Lemma filter_new_value (seen vs : list value) (v : value) :
  List.filter (fun x => negb (array_includes (seen ++ [v]) x)) vs
  = List.filter (fun x => negb (strict_eq x v))
      (List.filter (fun x => negb (array_includes seen x)) vs).
Proof.
  induction vs as [|x vs IHvs]; [done|]. cbn.
  unfold array_includes in *. rewrite existsb_app. cbn.
  rewrite orb_false_r, negb_orb.
  destruct (existsb (strict_eq x) seen); cbn;
    [|destruct (strict_eq x v); cbn]; by rewrite IHvs.
Qed.

Lemma set_values_fold (vs : list value) :
  forall seen : list value,
    fold_left
      (fun seen v => if array_includes seen v then seen else seen ++ [v])
      vs seen
    = seen ++ first_occurrences
                (List.filter (fun x => negb (array_includes seen x)) vs).
Proof.
  induction vs as [|v vs IH]; intros seen; cbn; [by rewrite app_nil_r|].
  destruct (array_includes seen v) eqn:Hin; cbn; [apply IH|].
  rewrite IH, <- app_assoc. cbn. do 2 f_equal.
  rewrite <- first_occurrences_filter. f_equal. apply filter_new_value.
Qed.


Lemma append_empty (x : string) : x +:+ "" = x.
Proof.
  induction x as [|a x IH]; [done|].
  change (String a x +:+ "") with (String a (x +:+ "")). by rewrite IH.
Qed.

Lemma append_append (x y z : string) : (x +:+ y) +:+ z = x +:+ y +:+ z.
Proof.
  induction x as [|a x IH]; [done|].
  change (String a (x +:+ y) +:+ z = String a (x +:+ y +:+ z)).
  change (String a ((x +:+ y) +:+ z) = String a (x +:+ y +:+ z)).
  by rewrite IH.
Qed.

Lemma column_magnitude_nonneg (column : string) (rows : list row) :
  0 <= column_magnitude column rows.
Proof.
  unfold column_magnitude. induction rows as [|r rows IH]; cbn; lia.
Qed.

Lemma sum_fold_numbers (column : string) (results : list row) :
  forall a : Z,
    Forall (fun r => ~ nonempty_string (read r column)) results ->
    Z.abs a + column_magnitude column results <= 2 ^ 53 ->
    fold_left (fun sum r => add sum (or_zero (read r column)))
      results (number a)
    = number (a + column_total column results).
Proof.
  unfold column_magnitude, column_total.
  induction results as [|r results IH]; intros a Hall Hbound;
    cbn [fold_left map foldr] in *.
  - f_equal. lia.
  - apply Forall_cons in Hall as [Hr Hall].
    pose proof (column_magnitude_nonneg column results) as Hpos.
    unfold column_magnitude in Hpos.
    assert (Hstep : add (number a) (or_zero (read r column))
                    = number (a + numeric_value (read r column))).
    { assert (Hexact : number_add a (numeric_value (read r column))
                       = a + numeric_value (read r column)).
      { apply JSFacts.round_double_exact. lia. }
      unfold or_zero. destruct (read r column) as [| |[|]|n|x] eqn:Hv;
        cbn in *; try (by rewrite Hexact).
      - destruct (n =? 0) eqn:Hn; cbn; [|by rewrite Hexact].
        apply Z.eqb_eq in Hn as ->. by rewrite Hexact.
      - destruct (String.eqb x "") eqn:Hx; cbn; [by rewrite Hexact|].
        exfalso. apply Hr. exists x. split; [done|].
        intros ->. by rewrite String.eqb_refl in Hx. }
    rewrite Hstep, IH by (done || lia). f_equal. lia.
Qed.

Lemma sum_fold_text (column : string) (results : list row) :
  forall x : string,
    exists rest : string,
      fold_left (fun sum r => add sum (or_zero (read r column)))
        results (str x)
      = str (x +:+ rest).
Proof.
  induction results as [|r results IH]; intros x; cbn [fold_left].
  - exists "". by rewrite append_empty.
  - cbn [add]. destruct (IH (x +:+ ToString (or_zero (read r column))))
      as (rest & ->).
    eexists. by rewrite append_append.
Qed.

(** X22. For a column name that is not inherited, [sum] adds the column
    over the rows that [get] returns, counting a number as itself, [true]
    as 1 and a missing or other falsy value as 0, as long as no value is a
    non-empty string and the absolute values add up to a safe integer (so
    that no sum on the way is rounded); from the first non-empty string on
    it concatenates, and the result is a string that starts with the total
    so far followed by that string. *)
Theorem sum_adds_until_a_string
    (s s1 : store) (tableName column : string) (results : list row) :
  inherited column = false ->
  get tableName s = (s1, Ok results) ->
  (Forall (fun r => ~ nonempty_string (read r column)) results ->
   column_magnitude column results <= MAX_SAFE_INTEGER ->
   sum tableName column s
   = (s1, Ok (number (column_total column results)))) /\
  (forall before r after x,
     results = before ++ r :: after ->
     Forall (fun r => ~ nonempty_string (read r column)) before ->
     column_magnitude column before <= MAX_SAFE_INTEGER ->
     read r column = str x -> x <> "" ->
     exists rest : string,
       sum tableName column s
       = (s1, Ok (str (ToString (number (column_total column before))
                       +:+ x +:+ rest)))).
Proof.
  intros _ Hget.
  assert (Hmax : MAX_SAFE_INTEGER <= 2 ^ 53) by (by vm_compute).
  split.
  - intros Hall Hbound. unfold VertexDBMore.sum, bind. rewrite Hget. cbn [ret].
    rewrite sum_fold_numbers by (done || cbn [Z.abs]; lia). done.
  - intros before r after x -> Hall Hbound Hx Hne.
    unfold VertexDBMore.sum, bind. rewrite Hget. cbn [ret].
    rewrite fold_left_app, sum_fold_numbers by (done || cbn [Z.abs]; lia).
    cbn [fold_left].
    assert (Hz : or_zero (read r column) = str x).
    { unfold or_zero. rewrite Hx. cbn.
      destruct (String.eqb x "") eqn:E; [|done].
      by apply String.eqb_eq in E. }
    rewrite Hz. cbn [add Z.add].
    destruct (sum_fold_text column after
                (ToString (number (column_total column before)) +:+ x))
      as (rest & Hrest).
    exists rest. rewrite Z.add_0_l, Hrest. by rewrite append_append.
Qed.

#####

A bare number is the whole answer: state how many lines in the data above contain "VertexDBMore".

[SOLUTION FOR THIS PROBLEM]
2